WHAT YOU NEED TO DO:
Your response must be made up of each line in the data below that contains the string "runs".

----- GIVEN DATA

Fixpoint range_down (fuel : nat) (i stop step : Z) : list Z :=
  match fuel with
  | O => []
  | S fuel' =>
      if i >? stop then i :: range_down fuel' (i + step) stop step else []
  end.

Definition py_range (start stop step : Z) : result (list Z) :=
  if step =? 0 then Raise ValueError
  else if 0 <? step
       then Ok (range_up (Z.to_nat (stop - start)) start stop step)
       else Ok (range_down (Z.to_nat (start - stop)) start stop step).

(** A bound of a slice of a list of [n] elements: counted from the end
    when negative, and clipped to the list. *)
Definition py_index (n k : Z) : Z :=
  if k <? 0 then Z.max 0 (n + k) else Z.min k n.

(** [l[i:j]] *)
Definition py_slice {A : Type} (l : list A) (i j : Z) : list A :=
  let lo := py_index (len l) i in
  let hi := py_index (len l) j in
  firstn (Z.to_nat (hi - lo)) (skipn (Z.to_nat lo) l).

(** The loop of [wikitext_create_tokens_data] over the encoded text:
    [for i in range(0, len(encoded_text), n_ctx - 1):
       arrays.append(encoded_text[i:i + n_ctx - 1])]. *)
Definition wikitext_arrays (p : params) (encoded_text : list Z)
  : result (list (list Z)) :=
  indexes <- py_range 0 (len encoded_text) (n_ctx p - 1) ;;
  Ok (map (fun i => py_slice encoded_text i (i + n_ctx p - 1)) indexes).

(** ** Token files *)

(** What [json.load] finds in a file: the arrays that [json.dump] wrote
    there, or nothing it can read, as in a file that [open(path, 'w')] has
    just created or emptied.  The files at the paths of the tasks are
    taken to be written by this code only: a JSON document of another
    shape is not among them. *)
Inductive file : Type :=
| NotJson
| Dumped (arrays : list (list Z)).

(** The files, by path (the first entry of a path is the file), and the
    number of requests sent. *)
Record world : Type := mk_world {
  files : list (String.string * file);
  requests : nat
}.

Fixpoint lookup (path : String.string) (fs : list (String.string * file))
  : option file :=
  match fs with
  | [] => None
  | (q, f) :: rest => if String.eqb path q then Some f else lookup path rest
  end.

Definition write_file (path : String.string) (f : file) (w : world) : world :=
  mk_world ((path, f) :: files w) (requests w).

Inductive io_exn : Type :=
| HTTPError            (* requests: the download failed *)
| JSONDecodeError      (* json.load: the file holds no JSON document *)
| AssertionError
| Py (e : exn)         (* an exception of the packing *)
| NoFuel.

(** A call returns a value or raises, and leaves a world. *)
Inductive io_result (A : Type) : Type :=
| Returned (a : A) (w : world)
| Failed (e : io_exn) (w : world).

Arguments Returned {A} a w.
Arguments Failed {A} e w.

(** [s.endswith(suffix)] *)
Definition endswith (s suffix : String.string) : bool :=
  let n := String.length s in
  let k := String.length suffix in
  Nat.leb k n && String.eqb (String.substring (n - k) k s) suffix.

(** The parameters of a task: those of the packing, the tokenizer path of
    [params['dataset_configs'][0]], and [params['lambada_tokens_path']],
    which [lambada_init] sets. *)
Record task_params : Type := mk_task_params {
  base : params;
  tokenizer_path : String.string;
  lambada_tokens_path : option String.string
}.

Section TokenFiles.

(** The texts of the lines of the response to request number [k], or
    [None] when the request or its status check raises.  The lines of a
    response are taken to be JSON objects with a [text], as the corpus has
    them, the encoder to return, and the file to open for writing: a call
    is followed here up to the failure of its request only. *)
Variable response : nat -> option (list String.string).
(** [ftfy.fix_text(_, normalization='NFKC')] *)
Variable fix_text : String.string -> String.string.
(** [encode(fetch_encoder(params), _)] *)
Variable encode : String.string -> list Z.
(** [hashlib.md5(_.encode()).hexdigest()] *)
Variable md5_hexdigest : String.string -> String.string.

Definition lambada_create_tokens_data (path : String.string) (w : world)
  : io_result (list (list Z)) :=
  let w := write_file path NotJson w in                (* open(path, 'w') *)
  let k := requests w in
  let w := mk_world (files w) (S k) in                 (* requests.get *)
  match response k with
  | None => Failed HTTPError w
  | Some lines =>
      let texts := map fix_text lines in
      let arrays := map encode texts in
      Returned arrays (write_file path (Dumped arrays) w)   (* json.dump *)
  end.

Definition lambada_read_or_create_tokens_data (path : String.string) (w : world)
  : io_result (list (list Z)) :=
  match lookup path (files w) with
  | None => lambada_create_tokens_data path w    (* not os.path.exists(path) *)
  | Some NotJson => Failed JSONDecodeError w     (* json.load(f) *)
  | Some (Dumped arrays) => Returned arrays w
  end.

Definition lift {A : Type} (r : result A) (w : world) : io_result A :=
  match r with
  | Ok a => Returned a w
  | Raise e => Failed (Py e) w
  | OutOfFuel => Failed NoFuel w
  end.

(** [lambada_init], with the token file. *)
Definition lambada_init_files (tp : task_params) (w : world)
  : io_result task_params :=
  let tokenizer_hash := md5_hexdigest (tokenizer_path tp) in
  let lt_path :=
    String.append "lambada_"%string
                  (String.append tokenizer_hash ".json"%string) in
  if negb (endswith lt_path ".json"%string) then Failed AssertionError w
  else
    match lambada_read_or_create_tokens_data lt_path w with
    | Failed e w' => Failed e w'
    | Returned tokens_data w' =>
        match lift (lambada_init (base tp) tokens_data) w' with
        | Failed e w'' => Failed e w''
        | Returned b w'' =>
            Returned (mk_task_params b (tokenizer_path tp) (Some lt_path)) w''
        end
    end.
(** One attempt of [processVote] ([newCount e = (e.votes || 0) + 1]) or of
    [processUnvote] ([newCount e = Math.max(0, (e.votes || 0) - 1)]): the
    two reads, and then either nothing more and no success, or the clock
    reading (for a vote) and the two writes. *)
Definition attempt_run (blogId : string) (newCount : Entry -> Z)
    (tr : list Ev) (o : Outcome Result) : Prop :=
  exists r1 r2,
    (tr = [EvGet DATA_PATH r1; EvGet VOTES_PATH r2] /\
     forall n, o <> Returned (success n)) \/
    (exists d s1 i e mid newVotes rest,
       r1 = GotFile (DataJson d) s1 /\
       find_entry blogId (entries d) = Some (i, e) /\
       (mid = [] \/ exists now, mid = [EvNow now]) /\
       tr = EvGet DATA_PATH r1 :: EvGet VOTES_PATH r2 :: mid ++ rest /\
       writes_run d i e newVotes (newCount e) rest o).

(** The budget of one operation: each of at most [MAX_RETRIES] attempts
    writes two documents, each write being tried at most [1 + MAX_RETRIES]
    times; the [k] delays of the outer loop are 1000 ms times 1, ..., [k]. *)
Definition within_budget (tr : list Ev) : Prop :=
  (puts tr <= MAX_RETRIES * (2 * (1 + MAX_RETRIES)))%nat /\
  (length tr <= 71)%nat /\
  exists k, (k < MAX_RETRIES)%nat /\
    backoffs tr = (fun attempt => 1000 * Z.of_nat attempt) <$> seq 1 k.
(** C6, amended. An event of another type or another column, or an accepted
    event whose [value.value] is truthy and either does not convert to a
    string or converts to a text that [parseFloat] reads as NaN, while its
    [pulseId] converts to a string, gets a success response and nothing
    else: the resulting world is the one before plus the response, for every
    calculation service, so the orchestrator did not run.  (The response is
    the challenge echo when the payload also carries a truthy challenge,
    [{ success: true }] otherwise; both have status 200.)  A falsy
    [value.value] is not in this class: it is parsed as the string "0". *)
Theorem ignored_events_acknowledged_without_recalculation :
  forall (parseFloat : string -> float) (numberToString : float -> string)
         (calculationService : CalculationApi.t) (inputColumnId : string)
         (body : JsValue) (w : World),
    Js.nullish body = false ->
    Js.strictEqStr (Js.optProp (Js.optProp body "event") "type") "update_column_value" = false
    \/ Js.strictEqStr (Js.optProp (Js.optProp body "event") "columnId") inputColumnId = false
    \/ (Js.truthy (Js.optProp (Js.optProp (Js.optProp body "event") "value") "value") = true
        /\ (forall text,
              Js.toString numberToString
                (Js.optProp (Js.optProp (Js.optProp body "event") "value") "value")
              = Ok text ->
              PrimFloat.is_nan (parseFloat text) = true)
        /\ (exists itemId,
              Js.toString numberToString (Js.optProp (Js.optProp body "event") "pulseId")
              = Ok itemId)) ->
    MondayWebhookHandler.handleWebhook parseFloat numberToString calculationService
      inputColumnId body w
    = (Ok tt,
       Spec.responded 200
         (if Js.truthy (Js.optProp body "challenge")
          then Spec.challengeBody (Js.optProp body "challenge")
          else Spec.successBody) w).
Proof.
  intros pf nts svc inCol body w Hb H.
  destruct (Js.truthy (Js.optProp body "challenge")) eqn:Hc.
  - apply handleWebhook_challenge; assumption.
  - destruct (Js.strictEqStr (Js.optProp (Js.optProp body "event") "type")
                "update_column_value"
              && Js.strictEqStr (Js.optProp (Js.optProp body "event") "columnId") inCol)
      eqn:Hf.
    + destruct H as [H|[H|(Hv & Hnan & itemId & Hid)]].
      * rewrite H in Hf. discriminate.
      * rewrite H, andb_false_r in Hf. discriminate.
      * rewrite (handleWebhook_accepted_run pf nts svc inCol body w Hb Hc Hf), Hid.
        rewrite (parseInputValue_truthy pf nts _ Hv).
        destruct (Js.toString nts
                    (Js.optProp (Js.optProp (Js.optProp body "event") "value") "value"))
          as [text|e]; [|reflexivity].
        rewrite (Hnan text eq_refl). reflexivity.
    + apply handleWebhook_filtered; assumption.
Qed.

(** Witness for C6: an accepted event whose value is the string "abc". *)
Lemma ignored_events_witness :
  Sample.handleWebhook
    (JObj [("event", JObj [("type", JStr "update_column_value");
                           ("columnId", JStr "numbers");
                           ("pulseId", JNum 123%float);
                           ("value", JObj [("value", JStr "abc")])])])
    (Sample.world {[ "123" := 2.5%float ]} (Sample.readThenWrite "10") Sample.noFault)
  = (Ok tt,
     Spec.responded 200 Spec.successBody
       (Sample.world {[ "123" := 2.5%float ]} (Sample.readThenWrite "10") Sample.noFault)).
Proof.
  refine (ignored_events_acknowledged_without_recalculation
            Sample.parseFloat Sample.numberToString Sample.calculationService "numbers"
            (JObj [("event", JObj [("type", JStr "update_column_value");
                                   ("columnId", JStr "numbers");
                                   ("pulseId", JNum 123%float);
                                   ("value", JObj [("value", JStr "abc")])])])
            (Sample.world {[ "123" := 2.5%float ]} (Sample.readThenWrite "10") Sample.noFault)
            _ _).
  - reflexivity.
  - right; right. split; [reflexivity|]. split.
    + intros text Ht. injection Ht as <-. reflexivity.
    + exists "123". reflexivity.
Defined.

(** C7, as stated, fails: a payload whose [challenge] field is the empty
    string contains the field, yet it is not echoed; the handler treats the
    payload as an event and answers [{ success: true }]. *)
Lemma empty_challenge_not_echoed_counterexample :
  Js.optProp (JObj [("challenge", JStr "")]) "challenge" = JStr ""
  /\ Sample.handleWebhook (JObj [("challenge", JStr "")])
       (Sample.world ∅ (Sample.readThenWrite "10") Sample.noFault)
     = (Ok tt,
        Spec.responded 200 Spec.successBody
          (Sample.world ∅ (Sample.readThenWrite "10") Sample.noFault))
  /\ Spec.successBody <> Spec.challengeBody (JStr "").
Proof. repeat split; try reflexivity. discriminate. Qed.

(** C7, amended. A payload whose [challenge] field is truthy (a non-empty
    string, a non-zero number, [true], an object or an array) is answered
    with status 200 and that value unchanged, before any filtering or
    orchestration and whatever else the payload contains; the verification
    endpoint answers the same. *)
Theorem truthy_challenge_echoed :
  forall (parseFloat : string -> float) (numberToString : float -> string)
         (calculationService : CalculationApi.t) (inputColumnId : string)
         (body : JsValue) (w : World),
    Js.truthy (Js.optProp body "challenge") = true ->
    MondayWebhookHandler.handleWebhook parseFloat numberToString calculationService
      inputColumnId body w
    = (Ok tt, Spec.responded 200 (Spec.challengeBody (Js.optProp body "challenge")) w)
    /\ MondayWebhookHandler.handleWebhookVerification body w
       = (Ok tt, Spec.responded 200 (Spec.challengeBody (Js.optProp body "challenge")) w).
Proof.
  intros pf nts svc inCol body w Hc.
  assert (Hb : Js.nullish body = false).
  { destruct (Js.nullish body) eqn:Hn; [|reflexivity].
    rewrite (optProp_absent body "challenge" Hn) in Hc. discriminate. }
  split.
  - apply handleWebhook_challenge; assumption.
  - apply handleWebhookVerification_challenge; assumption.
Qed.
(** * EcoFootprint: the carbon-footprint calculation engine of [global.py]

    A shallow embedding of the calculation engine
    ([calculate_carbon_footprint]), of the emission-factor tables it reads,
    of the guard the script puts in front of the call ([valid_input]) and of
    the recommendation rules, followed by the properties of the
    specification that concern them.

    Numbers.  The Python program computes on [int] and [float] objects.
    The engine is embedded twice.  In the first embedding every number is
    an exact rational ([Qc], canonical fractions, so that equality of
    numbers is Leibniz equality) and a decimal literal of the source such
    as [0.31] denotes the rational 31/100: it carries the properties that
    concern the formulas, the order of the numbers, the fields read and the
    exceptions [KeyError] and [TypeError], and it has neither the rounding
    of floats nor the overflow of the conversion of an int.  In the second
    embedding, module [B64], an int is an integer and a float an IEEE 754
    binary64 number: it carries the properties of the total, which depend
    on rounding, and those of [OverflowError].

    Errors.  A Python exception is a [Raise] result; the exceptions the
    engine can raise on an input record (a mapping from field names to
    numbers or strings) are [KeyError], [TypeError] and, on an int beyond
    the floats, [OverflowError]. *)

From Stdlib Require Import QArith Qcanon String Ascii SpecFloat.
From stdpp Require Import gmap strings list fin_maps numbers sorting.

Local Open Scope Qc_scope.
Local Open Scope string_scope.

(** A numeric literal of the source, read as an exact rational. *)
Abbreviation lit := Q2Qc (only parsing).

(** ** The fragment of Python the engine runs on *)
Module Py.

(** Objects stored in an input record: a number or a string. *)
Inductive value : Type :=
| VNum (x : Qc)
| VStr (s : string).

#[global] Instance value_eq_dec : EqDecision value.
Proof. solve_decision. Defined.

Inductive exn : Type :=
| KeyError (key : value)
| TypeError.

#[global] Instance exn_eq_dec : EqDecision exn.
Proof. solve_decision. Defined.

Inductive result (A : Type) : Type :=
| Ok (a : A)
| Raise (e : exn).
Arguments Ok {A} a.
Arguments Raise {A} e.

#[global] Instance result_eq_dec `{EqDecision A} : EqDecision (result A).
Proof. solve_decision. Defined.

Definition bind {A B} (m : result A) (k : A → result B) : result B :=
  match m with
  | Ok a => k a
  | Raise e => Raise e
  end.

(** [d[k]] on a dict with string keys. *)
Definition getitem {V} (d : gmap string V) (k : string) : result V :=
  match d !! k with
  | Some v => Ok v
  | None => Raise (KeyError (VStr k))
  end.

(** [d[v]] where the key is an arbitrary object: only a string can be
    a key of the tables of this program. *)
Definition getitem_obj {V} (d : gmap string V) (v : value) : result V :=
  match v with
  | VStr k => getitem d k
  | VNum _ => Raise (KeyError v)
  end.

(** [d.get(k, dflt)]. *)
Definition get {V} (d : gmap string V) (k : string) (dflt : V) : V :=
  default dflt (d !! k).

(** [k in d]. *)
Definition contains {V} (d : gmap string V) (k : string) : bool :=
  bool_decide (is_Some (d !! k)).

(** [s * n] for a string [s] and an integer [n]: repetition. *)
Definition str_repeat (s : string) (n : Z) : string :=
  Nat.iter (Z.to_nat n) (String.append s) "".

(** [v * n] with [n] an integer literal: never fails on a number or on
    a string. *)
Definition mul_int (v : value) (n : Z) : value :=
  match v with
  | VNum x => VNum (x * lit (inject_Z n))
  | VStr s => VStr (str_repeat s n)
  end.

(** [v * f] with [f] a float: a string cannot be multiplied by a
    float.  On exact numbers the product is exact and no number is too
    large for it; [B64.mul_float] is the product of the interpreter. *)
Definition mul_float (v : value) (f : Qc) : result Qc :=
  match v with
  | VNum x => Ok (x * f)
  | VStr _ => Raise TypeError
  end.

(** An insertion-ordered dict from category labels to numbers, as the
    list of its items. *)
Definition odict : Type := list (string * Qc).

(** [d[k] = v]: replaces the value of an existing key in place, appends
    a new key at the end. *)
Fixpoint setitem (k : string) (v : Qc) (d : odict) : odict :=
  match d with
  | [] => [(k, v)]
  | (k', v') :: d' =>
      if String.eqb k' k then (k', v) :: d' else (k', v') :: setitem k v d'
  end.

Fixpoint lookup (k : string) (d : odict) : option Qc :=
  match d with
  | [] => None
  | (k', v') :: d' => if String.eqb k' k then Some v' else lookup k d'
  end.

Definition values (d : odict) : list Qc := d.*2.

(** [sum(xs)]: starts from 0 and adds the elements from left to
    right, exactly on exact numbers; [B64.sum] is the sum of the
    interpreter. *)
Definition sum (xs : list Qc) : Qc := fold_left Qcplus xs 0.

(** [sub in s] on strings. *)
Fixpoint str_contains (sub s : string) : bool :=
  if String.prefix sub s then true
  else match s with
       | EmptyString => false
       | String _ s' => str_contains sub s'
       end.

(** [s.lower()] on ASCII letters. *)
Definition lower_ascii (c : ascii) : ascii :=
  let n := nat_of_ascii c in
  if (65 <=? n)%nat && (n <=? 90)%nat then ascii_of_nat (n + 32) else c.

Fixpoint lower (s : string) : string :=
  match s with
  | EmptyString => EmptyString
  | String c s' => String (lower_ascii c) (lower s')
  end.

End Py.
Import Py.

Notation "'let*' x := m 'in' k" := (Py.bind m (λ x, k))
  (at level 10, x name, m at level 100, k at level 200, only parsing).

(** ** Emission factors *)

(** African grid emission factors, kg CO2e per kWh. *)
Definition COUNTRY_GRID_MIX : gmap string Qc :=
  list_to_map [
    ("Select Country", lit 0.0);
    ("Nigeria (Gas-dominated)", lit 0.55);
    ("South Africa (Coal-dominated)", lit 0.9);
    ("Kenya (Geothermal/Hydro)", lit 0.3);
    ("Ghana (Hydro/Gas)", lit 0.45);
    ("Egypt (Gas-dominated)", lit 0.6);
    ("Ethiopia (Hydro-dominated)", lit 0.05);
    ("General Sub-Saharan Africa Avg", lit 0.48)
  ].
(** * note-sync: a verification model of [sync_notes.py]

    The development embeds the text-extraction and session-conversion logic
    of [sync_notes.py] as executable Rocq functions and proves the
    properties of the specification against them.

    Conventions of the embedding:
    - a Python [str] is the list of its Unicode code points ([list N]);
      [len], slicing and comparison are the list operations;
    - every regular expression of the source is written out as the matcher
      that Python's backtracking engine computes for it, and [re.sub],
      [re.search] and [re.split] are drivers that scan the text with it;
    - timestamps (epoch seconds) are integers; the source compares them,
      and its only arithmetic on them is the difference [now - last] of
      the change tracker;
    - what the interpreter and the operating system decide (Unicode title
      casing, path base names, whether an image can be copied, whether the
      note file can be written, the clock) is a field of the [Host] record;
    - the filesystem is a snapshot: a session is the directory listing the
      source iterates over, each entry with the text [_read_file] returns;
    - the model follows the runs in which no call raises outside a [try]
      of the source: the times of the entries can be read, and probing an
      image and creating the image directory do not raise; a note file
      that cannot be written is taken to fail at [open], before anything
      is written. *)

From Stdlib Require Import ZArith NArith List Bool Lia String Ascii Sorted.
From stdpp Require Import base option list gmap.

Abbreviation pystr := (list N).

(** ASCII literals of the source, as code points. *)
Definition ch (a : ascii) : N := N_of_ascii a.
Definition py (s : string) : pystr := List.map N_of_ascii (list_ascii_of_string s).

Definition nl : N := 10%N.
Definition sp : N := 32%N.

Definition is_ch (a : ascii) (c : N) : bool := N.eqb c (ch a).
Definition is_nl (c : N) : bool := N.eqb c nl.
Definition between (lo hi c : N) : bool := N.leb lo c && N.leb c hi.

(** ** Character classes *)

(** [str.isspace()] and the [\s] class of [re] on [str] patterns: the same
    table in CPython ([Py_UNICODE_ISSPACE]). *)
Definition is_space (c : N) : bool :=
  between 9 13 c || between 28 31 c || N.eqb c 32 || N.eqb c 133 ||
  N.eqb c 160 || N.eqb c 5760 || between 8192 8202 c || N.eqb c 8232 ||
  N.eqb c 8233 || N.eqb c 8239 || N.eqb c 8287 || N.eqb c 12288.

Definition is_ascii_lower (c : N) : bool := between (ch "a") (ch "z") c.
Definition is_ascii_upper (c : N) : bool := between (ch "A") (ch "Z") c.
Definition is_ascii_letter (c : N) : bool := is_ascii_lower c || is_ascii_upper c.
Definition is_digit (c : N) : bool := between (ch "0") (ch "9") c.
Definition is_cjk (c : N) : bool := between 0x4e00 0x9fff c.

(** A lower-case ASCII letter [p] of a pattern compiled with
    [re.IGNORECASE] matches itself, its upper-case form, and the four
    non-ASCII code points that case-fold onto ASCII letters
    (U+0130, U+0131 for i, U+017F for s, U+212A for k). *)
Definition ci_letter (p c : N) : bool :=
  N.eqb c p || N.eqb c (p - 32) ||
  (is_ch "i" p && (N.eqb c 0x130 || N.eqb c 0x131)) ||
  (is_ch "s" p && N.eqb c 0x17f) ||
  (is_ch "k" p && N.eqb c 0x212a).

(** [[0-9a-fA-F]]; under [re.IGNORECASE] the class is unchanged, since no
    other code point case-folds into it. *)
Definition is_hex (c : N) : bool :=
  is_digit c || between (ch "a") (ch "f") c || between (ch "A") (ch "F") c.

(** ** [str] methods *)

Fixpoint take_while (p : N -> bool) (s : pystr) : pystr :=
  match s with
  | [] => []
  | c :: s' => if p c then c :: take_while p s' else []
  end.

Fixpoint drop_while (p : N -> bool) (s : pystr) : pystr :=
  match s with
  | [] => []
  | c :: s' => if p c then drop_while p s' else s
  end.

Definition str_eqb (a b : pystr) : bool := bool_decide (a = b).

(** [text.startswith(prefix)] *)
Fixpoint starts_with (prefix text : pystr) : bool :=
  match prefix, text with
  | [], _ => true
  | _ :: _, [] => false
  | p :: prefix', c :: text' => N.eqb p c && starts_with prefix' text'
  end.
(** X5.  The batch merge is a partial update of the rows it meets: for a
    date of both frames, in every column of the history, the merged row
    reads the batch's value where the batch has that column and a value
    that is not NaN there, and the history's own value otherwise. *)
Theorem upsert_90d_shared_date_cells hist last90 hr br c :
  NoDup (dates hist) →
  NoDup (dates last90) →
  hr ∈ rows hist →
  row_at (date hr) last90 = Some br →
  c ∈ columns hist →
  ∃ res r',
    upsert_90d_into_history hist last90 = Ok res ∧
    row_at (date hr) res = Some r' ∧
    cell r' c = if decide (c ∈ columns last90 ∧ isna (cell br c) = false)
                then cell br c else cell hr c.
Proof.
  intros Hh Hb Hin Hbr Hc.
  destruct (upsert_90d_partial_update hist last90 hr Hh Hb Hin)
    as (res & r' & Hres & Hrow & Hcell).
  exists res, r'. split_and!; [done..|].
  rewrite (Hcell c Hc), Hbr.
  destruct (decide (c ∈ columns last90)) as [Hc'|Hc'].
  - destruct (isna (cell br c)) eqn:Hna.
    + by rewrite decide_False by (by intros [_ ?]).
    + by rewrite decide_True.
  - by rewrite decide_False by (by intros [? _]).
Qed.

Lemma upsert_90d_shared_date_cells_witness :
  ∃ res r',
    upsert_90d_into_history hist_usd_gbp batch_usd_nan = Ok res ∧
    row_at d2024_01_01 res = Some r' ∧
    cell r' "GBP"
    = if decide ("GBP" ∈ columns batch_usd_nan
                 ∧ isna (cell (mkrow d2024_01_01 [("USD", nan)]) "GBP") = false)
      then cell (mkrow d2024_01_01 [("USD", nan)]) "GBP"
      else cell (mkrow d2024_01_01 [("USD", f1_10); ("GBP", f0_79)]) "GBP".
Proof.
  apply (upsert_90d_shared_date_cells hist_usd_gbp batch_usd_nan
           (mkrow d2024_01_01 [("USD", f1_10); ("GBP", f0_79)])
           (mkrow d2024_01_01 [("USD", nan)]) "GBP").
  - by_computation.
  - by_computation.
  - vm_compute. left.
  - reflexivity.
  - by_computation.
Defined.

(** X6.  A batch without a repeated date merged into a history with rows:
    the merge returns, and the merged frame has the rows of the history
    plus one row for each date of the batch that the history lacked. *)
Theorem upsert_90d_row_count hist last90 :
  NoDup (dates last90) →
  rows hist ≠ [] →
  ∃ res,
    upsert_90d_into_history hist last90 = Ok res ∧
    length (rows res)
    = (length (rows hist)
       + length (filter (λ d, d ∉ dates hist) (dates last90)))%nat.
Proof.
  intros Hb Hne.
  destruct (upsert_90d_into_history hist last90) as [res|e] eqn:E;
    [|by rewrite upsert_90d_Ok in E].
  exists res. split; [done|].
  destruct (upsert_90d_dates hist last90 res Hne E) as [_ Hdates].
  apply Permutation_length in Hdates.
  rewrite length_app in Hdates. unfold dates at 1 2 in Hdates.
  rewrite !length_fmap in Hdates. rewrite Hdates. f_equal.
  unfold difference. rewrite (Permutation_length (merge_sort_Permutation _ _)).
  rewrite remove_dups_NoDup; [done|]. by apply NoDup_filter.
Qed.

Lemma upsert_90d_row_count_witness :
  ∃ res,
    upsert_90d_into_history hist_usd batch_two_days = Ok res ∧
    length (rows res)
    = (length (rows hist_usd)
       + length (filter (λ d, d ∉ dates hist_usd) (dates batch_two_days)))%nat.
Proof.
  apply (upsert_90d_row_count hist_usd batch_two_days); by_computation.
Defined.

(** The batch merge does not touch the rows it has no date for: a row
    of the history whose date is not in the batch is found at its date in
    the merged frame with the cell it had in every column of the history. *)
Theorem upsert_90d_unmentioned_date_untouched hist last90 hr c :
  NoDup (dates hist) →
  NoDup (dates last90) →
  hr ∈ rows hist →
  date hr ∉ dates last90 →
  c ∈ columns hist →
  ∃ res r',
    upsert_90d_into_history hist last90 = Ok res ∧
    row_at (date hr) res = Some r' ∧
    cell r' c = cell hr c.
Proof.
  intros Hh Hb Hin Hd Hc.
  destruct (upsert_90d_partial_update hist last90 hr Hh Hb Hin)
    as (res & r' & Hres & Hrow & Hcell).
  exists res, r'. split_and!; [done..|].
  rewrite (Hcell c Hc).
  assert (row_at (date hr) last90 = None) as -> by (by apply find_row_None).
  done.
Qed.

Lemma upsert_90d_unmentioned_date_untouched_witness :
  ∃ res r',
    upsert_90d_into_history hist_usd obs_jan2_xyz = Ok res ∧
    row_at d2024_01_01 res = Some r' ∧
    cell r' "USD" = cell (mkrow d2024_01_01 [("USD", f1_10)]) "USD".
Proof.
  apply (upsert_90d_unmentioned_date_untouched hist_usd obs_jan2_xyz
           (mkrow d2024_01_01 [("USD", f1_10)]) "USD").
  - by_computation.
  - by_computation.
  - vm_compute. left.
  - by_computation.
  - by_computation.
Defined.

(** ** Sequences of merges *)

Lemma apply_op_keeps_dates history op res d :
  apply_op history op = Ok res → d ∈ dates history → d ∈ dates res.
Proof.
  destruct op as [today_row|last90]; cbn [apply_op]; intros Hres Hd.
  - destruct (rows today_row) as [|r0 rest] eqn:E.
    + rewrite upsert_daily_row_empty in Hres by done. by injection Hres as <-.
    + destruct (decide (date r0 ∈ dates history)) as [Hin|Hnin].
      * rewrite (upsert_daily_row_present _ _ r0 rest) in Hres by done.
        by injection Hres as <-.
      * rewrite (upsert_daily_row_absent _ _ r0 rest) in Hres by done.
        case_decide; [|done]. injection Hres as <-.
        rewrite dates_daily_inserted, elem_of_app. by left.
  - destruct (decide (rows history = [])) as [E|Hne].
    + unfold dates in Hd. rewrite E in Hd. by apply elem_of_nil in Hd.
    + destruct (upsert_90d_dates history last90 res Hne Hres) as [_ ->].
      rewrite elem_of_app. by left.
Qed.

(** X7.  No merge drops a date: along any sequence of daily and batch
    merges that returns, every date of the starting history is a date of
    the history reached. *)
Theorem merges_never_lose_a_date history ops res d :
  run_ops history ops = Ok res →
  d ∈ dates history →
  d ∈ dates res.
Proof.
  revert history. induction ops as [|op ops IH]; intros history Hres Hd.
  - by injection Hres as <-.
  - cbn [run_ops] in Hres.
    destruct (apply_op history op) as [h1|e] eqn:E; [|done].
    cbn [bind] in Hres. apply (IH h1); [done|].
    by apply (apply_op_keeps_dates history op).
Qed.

----------

SOLVED PROBLEM:
(** ** The fragment of Python the engine runs on *)
    - the model follows the runs in which no call raises outside a [try]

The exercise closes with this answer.